§ EXERCISE INSTRUCTIONS:
In the listing below, a line holding "right. apply Z.eqb_eq" and a line holding "- apply Hne, nil_length_inv." mark the range. Retype both exactly, with all lines between them.
━━━━━ INPUT DATA
(* ===== verification/VerifierChain.v ===== *)
(** * The chain of decisions of a remote session, and its restore from disk.

    The committed rounds form a chain from the genesis: each addresses the head the one before
    leaves.  [disk_ok d log] says that a disk holds the chain [log], the records of its unfinished
    round, and the fragments they need; [opened] rebuilds the journal from any such disk. *)
From Stdlib Require Import Strings.Byte.
From S2P Require Import Prelude Utf8 Sampling Float64 Verifier VerifierProofs VerifierJournal VerifierDisk.

Section Chain.
Context `{VerifierLaws} (k : MacKey) (s : AuthenticatedSessionV2) (known : list str).
Hypothesis no_collision : forall x y, x ∈ known -> y ∈ known -> slot_path x = slot_path y -> x = y.

Local Abbreviation core := (s_core s).
Local Abbreviation sha := (session_record_digest s).
Local Abbreviation holds := (holds k sha known).
Local Abbreviation genesis := (current (from_session k s)).
Implicit Types (d : Disk) (log done rest : list CommitRecordV2) (c : CommitRecordV2) (j : DurableVerifierJournalV2) (h : Head).

(** ** The chain. *)
Definition head_after h (c : CommitRecordV2) : Head := after_result h (a_core (c_result c)).
Definition replay h log : Head := foldl head_after h log.
Definition proven (c : CommitRecordV2) : Prop :=
  verify_historical (c_request c) core k = Ok tt /\ verify_against (c_result c) (c_request c) core = Ok tt /\
  validate_stage_receipt (c_renderer c) (c_result c) = Ok tt.
Fixpoint chained h log : Prop :=
  match log with
  | [] => True
  | c :: log => matches_head h (q_core (c_request c)) = true /\ proven c /\ chained (head_after h c) log
  end.
Definition ids log : list str := map commit_id log.

Lemma replay_app h log log' : replay h (log ++ log') = replay (replay h log) log'.
Proof. apply foldl_app. Qed.
Lemma chained_app h log log' : chained h (log ++ log') <-> chained h log /\ chained (replay h log) log'.
Proof. revert h. induction log as [|c log IH]; intros h; cbn; [naive_solver|]. rewrite IH. naive_solver. Qed.
Lemma chained_proven h log c : chained h log -> c ∈ log -> proven c.
Proof.
  revert h. induction log as [|c' log IH]; intros h; [by intros _ ?%elem_of_nil|].
  intros (_ & Hp & Hc) [Heq|Hin]%elem_of_cons; [by subst|eauto].
Qed.

(** What a verified result says to the chain. *)
Lemma verified_ids answer request : verify_against answer request core = Ok tt ->
  a_request_id (a_core answer) = request_id (q_core request).
Proof.
  intros Hv. destruct (verified_core _ _ _ Hv) as (? & ? & ? & ? & _ & _ & _ & Hc). rewrite Hc. reflexivity.
Qed.
Lemma open_frontier r : verify_historical r core k = Ok tt -> exists token ordinal_, frontier_in (q_core r) = Open token ordinal_.
Proof.
  intros Hv. unfold verify_historical in Hv. peel Hv. unfold validate_historical in Km. peel Km.
  destruct (frontier_in (q_core r)); [eauto|discriminate].
Qed.
(** A decision that commits nothing closes the session. *)
Lemma committed_or_closed answer request : verify_against answer request core = Ok tt ->
  committed_tokens (a_core answer) <> [] \/ exists reason, new_frontier (a_core answer) = Closed reason.
Proof.
  intros Hv. destruct (verified_core _ _ _ Hv) as (frontier_ & o & count & height & _ & Hcount & _ & Hc).
  rewrite Hc. unfold core_for, expected_committed. cbn. destruct (count =? 0) eqn:E; [|by left].
  right. apply Z.eqb_eq in E. subst count. destruct (decision (a_core answer)) as [n ?|[] n reason]; cbn in *; [| |eauto].
  all: injection Hcount; lia.
Qed.

Lemma matches_head_eq h r : matches_head h r = true -> frontier_in r = frontier h /\ base_evaluated_tokens r = evaluated_tokens h /\
  base_head_sha256 r = head_sha256 h.
Proof. unfold matches_head. intros. bool_prop. done. Qed.
Lemma replay_tokens h log : (length (evaluated_tokens h) <= length (evaluated_tokens (replay h log)))%nat.
Proof.
  revert h. induction log as [|c log IH]; intros h; [done|]. cbn. etrans; [|apply (IH (head_after h c))].
  cbn. rewrite length_app. lia.
Qed.
(** A closed head has no child. *)
Lemma closed_childless h log reason : chained h log -> frontier h = Closed reason -> log = [].
Proof.
  destruct log as [|c log]; [done|]. intros (Hm & (Hv & _) & _) Hclosed. apply matches_head_eq in Hm as (Hf & _).
  destruct (open_frontier _ Hv) as (? & ? & ?). congruence.
Qed.
(** Only the next commit addresses a head. *)
Lemma next_unique h c log c' : chained h (c :: log) -> c' ∈ log -> matches_head h (q_core (c_request c')) = false.
Proof.
  intros (_ & (_ & Hv & _) & Hchain) Hin. apply not_true_iff_false. intros Hm. apply matches_head_eq in Hm as (_ & Htokens & _).
  apply list_elem_of_split in Hin as (l1 & l2 & ->).
  destruct (committed_or_closed _ _ Hv) as [Hne|[reason Hclosed]].
  - apply Hne, nil_length_inv. apply chained_app in Hchain as [_ [Hm' _]]. apply matches_head_eq in Hm' as (_ & Htokens' & _).
    pose proof (replay_tokens (head_after h c) l1) as Hlen. rewrite <- Htokens', Htokens in Hlen. cbn in Hlen.
    rewrite length_app in Hlen. lia.
  - by eapply closed_childless, app_nil in Hchain as [_ ?].
Qed.
(* ===== verification/SessionStore.v ===== *)
(** * The store of logical sessions.

    Models [SessionStore] of [crates/muser-server/src/session_store.rs]: the registry with its
    revision leases and idempotency keys, validation of bundles, and the encrypted bundle
    files.  Every critical section under the registry's mutex is a function.  Postcard, the
    cipher, SHA-256 and the JSON check of the replay plan are the class [Sealing].  Random
    bytes and the outcome of file operations are arguments: an atomic write either happened,
    did not, or happened without its directory being synced. *)
From Stdlib Require Import Strings.Byte.
From S2P Require Import Prelude Utf8 CacheSnapshot DFlashCache Resident Grammar Sampling.

Definition MAX_LOGICAL_SESSIONS : nat := 64.
Definition MAGIC : str := string_bytes "MUSER-SESSION-V3".
Definition MAX_TRANSFER_BYTES : Z := 32 * 1024 * 1024 * 1024.
Definition EMBEDDING_POSITION_WITNESS : Z := 0x7fffffff.

Record SamplerStateSnapshot : Type := mkSampler {
  distribution_rng : Mt19937Snapshot;
  xtc_rng : Mt19937Snapshot;
  mirostat_rng : Mt19937Snapshot;
  adaptive_rng : Mt19937Snapshot;
  mirostat_mu : Z;
  adaptive_weighted_sum : Z;
  adaptive_total_weight : Z;
}.
Record SessionBundle : Type := mkBundle {
  schema : str;
  session_id : str;
  b_revision : Z;
  b_context_epoch : Z;
  model_sha256 : str;
  tokenizer_sha256 : str;
  template_sha256 : str;
  layout_abi : str;
  dflash_identity_sha256 : option str;
  vision_projector_sha256 : option str;
  vision_preprocessing_sha256 : option str;
  target : SessionCacheSnapshot;
  target_logits : list Z;
  dflash : option (DFlashContextSnapshot Z);
  position_witnesses : list Z;
  rng_seed : Z;
  sampler_state : SamplerStateSnapshot;
  sampler_config_sha256 : str;
  sampler_history : list Z;
  detokenizer_pending : str;
  stop_matcher_pending : str;
  grammar_state : option GrammarMatcher;
  grammar_sha256 : option str;
  canonical_replay_plan_json : str;
  vision_rows : list (list Z);
}.
(** [text], [finish_reason] and the other fields of the response kept for a replay. *)
Record CachedGeneration : Type := mkCached {
  cached_text : str;
  prompt_tokens : Z;
  completion_tokens : Z;
  finish_reason : str;
  cached_seed : Z;
  cached_revision : Z;
  context : list Z;
  sampled_tokens : list Z;
}.

Inductive StoreError : Type :=
| BadId | BadIdempotencyKey | SessionExists | SessionLimit | NoSession | SessionBusy | KeyBoundElsewhere
| RevisionConflict (expected current : Z) | SessionDisappeared | LostLease | RevisionOverflow | NoCommittedState
| NotPrivateFile | Io | BadEnvelope | NotAuthentic | Undecodable | BadKeyFile
| BundleIdentity | BundleLayout | BundleAssistantOrVision | BundleTarget (e : SnapshotError) | BundleRng | BundleSampler
| BundleFrontier | BundleReplayPlan | BundleDFlash (e : string) | BundleDFlashFrontier | BundleVisionRows.

(** ** Identifiers. *)
Definition is_ascii_alphanumeric (b : byte) : bool :=
  in_range 0x30 0x39 b || in_range 0x41 0x5A b || in_range 0x61 0x7A b.
Definition validate_id (id : str) : result StoreError unit :=
  if (zlen id =? 0) || (128 <? zlen id) ||
     negb (forallb (fun b => is_ascii_alphanumeric b || bool_decide (b = "-"%byte) || bool_decide (b = "_"%byte)) id)
  then Err BadId else Ok tt.
Definition is_ascii_control (b : byte) : bool := (Z_of_byte b <? 0x20) || (Z_of_byte b =? 0x7F).
Definition validate_idempotency_key (key : str) : result StoreError unit :=
  if (zlen key =? 0) || (256 <? zlen key) || existsb is_ascii_control key then Err BadIdempotencyKey else Ok tt.
Definition is_sha256 (value : str) : bool :=
  (zlen value =? 64) && forallb (fun b => in_range 0x30 0x39 b || in_range 0x61 0x66 b) value.

(** [f32 <= 0.0] of a finite value, on its bits. *)
Definition f32_not_positive (bits : Z) : bool := (bits =? 0) || (2 ^ 31 <=? bits).

Class Sealing := {
  to_stdvec : SessionBundle -> str;
  from_bytes : str -> option SessionBundle;
  aead_encrypt : str -> str -> str -> str;
  aead_decrypt : str -> str -> str -> option str;
  sha256_hex : str -> str;
  replay_plan_ok : str -> bool;
}.
Class SealingLaws `{Sealing} := {
  decrypt_encrypt key nonce plain : aead_decrypt key nonce (aead_encrypt key nonce plain) = Some plain;
  encrypt_tag key nonce plain : aead_encrypt key nonce plain <> [];
}.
━━━━━━━━━━
§ SOLUTION BELOW:
  right. apply Z.eqb_eq in E. subst count. destruct (decision (a_core answer)) as [n ?|[] n reason]; cbn in *; [| |eauto].
  all: injection Hcount; lia.
Qed.

Lemma matches_head_eq h r : matches_head h r = true -> frontier_in r = frontier h /\ base_evaluated_tokens r = evaluated_tokens h /\
  base_head_sha256 r = head_sha256 h.
Proof. unfold matches_head. intros. bool_prop. done. Qed.
Lemma replay_tokens h log : (length (evaluated_tokens h) <= length (evaluated_tokens (replay h log)))%nat.
Proof.
  revert h. induction log as [|c log IH]; intros h; [done|]. cbn. etrans; [|apply (IH (head_after h c))].
  cbn. rewrite length_app. lia.
Qed.
(** A closed head has no child. *)
Lemma closed_childless h log reason : chained h log -> frontier h = Closed reason -> log = [].
Proof.
  destruct log as [|c log]; [done|]. intros (Hm & (Hv & _) & _) Hclosed. apply matches_head_eq in Hm as (Hf & _).
  destruct (open_frontier _ Hv) as (? & ? & ?). congruence.
Qed.
(** Only the next commit addresses a head. *)
Lemma next_unique h c log c' : chained h (c :: log) -> c' ∈ log -> matches_head h (q_core (c_request c')) = false.
Proof.
  intros (_ & (_ & Hv & _) & Hchain) Hin. apply not_true_iff_false. intros Hm. apply matches_head_eq in Hm as (_ & Htokens & _).
  apply list_elem_of_split in Hin as (l1 & l2 & ->).
  destruct (committed_or_closed _ _ Hv) as [Hne|[reason Hclosed]].
  - apply Hne, nil_length_inv. apply chained_app in Hchain as [_ [Hm' _]]. apply matches_head_eq in Hm' as (_ & Htokens' & _).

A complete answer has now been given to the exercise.